# Endemic Invert/Fish Collecting on Oahu?



## Stimz (Aug 18, 2009)

Not really sure on the legality of this, I think it's safe as long as its not a nature reserve, but does anyone know any good locations to collect hihiwai/hapawai, o'opu, opae ect.? I kind of wanna try an all native fish tank probably 33L if I can get one with sort of high flow, It's not really a planted tank though so I don't know if this is the right place to ask 

I used to collect(about 6 years ago) a lot around the Nuuanu area but when I went back to check there isn't really much left...


----------



## Travis.808 (Apr 2, 2009)

Maybe the marshes in Kailua? Not too sure. Sounds great though if you do it up, please post pics super interested.


----------



## Felf808 (Mar 21, 2006)

Travis.808 said:


> Maybe the marshes in Kailua? Not too sure. Sounds great though if you do it up, please post pics super interested.


Go to Kailua if you like tilapia. You'll have better luck waaaaay up in Nuuanu, Manoa, and Kahaluu/Kahuku.


----------



## Travis.808 (Apr 2, 2009)

I was referring to plants not fish. I didn't think he'd want a tilapia tank.


----------



## Stimz (Aug 18, 2009)

Travis.808 said:


> I was referring to plants not fish. I didn't think he'd want a tilapia tank.

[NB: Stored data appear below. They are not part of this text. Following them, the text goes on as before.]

(** * Widget interaction and picking (windowmanager/intern/wm_widgets.c)

    A shallow embedding of the widget map of [wm_widgets.c]: the 3D picking
    resolution over the select buffer, the per-pass regeneration of widgets
    with its visible-widget hash, and the highlight / selection / activation
    bookkeeping of the interaction context. *)

From Stdlib Require Import ZArith QArith Qround Qabs Lia Lqa.
From stdpp Require Import gmap strings list fin_maps.

Local Open Scope Z_scope.

(** ** Machine integers *)

(** [GLuint] is an unsigned 32-bit integer, [int] a signed one, [short] a
    signed 16-bit one, [unsigned char] an unsigned 8-bit one. *)
Definition to_GLuint (z : Z) : Z := z mod 2 ^ 32.
Definition to_int (z : Z) : Z := (z + 2 ^ 31) mod 2 ^ 32 - 2 ^ 31.
Definition to_short (z : Z) : Z := (z + 2 ^ 15) mod 2 ^ 16 - 2 ^ 15.
Definition to_uchar (z : Z) : Z := z mod 2 ^ 8.

Definition is_GLuint (z : Z) : Prop := 0 <= z < 2 ^ 32.

(** ** The 3D picking resolution *)

Module Picking.

(** The select buffer [GLuint buffer[64]]: four words per hit record, the
    minimum depth in word 1 and the id in word 3. *)
Definition buffer_at (buffer : list Z) (i : Z) : Z :=
  nth (Z.to_nat i) buffer 0.

(** The scan of lines 1035-1043: [n] iterations are left, [a] is the loop
    counter. [minval == -1] compares the [GLuint] with [(GLuint)-1]. *)
Fixpoint scan_hits (buffer : list Z) (n : nat) (a mindep minval : Z) : Z :=
  match n with
  | O => minval
  | S n' =>
      let dep := buffer_at buffer (4 * a + 1) in
      let val := buffer_at buffer (4 * a + 3) in
      if (minval =? to_GLuint (-1)) || (dep <? mindep)
      then scan_hits buffer n' (a + 1) dep val
      else scan_hits buffer n' (a + 1) mindep minval
  end.

(** Lines 1024-1048 of [wm_widget_find_highlighted_3D_intern]: what the
    function returns for the buffer and the number of hits that the select
    session left. The function returns [int]. *)
Definition resolve_hits (buffer : list Z) (hits : Z) : Z :=
  if hits =? 1 then to_int (buffer_at buffer 3)
  else if 1 <? hits then
    to_int (scan_hits buffer (Z.to_nat hits) 0 0 (to_GLuint (-1)))
  else -1.

(** A hit record as the select session reports it. *)
Record hit := Hit { hit_depth : Z; hit_id : Z }.

(** The buffer holds the records [l], in this order. *)
Definition buffer_holds (buffer : list Z) (l : list hit) : Prop :=
  forall (a : nat) (h : hit), l !! a = Some h ->
    buffer_at buffer (4 * Z.of_nat a + 1) = hit_depth h /\
    buffer_at buffer (4 * Z.of_nat a + 3) = hit_id h.

(** The buffer a select session writes for the records [l]:
    name count, minimum depth, maximum depth, name. *)
Definition buffer_of (l : list hit) : list Z :=
  flat_map (fun h => [1; hit_depth h; hit_depth h; hit_id h]) l.

(** The scan over the records themselves, without the buffer. *)
Fixpoint scan_records (l : list hit) (mindep minval : Z) : Z :=
  match l with
  | [] => minval
  | h :: t =>
      if (minval =? to_GLuint (-1)) || (hit_depth h <? mindep)
      then scan_records t (hit_depth h) (hit_id h)
      else scan_records t mindep minval
  end.

(** [h], at position [i] of [l], is the first record of minimum depth. *)
Definition first_nearest (l : list hit) (i : nat) (h : hit) : Prop :=
  l !! i = Some h /\
  (forall (j : nat) (h' : hit), l !! j = Some h' -> hit_depth h <= hit_depth h') /\
  (forall (j : nat) (h' : hit), (j < i)%nat -> l !! j = Some h' ->
     hit_depth h < hit_depth h').

(** The value of [-1] as a [GLuint]: the "nothing found yet" mark of the scan. *)
Definition no_hit_mark : Z := to_GLuint (-1).

(** Depth and id of a record are [GLuint] words of the buffer. *)
Definition valid_hit (h : hit) : Prop :=
  is_GLuint (hit_depth h) /\ is_GLuint (hit_id h).

(** Two records: the nearer one carries the id [0xFFFFFFFF]. *)
Definition hits_with_mark : list hit := [Hit 1 4294967295; Hit 5 7].

(** Two coincident handles at depths 4 and 6, reported far one first. *)
Definition hits_two_handles : list hit := [Hit 6 256; Hit 4 513].

(** *** Single-precision arithmetic *)

(** A [float] is kept as the rational it stands for. The operations round
    to the nearest [binary32] value, ties to even; values stay in the
    normal range here (no overflow, no subnormal results but zero). *)
Definition float := Q.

I'm not really sure what kinds of plants I'd put in a tank like this... we don't really have any local aquatic plants do we?


----------



## Stimz (Aug 18, 2009)

Felf808 said:


> Go to Kailua if you like tilapia. You'll have better luck waaaaay up in Nuuanu, Manoa, and Kahaluu/Kahuku.


Yeah, I remember there being a stream leading out to sea I think in Kahuku, I bet further upstream would have opae ect.


----------



## Travis.808 (Apr 2, 2009)

Not sure, thought it was gonna be local plants shrimps and fish.


----------



## b15ser (May 13, 2008)

You would have to go up high up the stream/mountain to find opae kala'ole. Most opae found sea level are just feeder shrimp (neocaridina sp. or 'wild' cherries). Sometimes I've found opae kala'ole mixed in with the feeder shrimp at pet shops. Anyway, I'd be interested to tag along if you go lmk


----------



## S-KGray (Nov 29, 2008)

What parts of the stream do opae kala'ole like to hang out in? Do they hide under rocks, or in plants, or are they just cruising around? I went exploring a couple Saturdays and didn't see any, but I was just looking from the bank and didn't jump in with my scoop net or anything.


----------



## Stimz (Aug 18, 2009)

S&KGray said:


> What parts of the stream do opae kala'ole like to hang out in? Do they hide under rocks, or in plants, or are they just cruising around? I went exploring a couple Saturdays and didn't see any, but I was just looking from the bank and didn't jump in with my scoop net or anything.


I'm curious about that also... they don't really look like swimmers so I'd assume attached to rocks/on the bottom/on plants or roots? Too bad none of the hawaiian aquatic life can't be captive bred due to the half ocean/half fresh water life cycle


----------



## b15ser (May 13, 2008)

I've read they like faster moving waters. They are also walkers/climbers. I remember when i had one, it would crawl instead of flop around when out of water.

Looks like there is a permit to _legally_ collect from streams for aquarium use: https://dlnr.ehawaii.gov/cmls-public/app/k/_c61214B5A-0411-EA35-67D1-99F8F5135651_k9574A3ED-E9E3-A25E-55EF-81C938E7C288
And under term #9, O'opu cannot be taken.


----------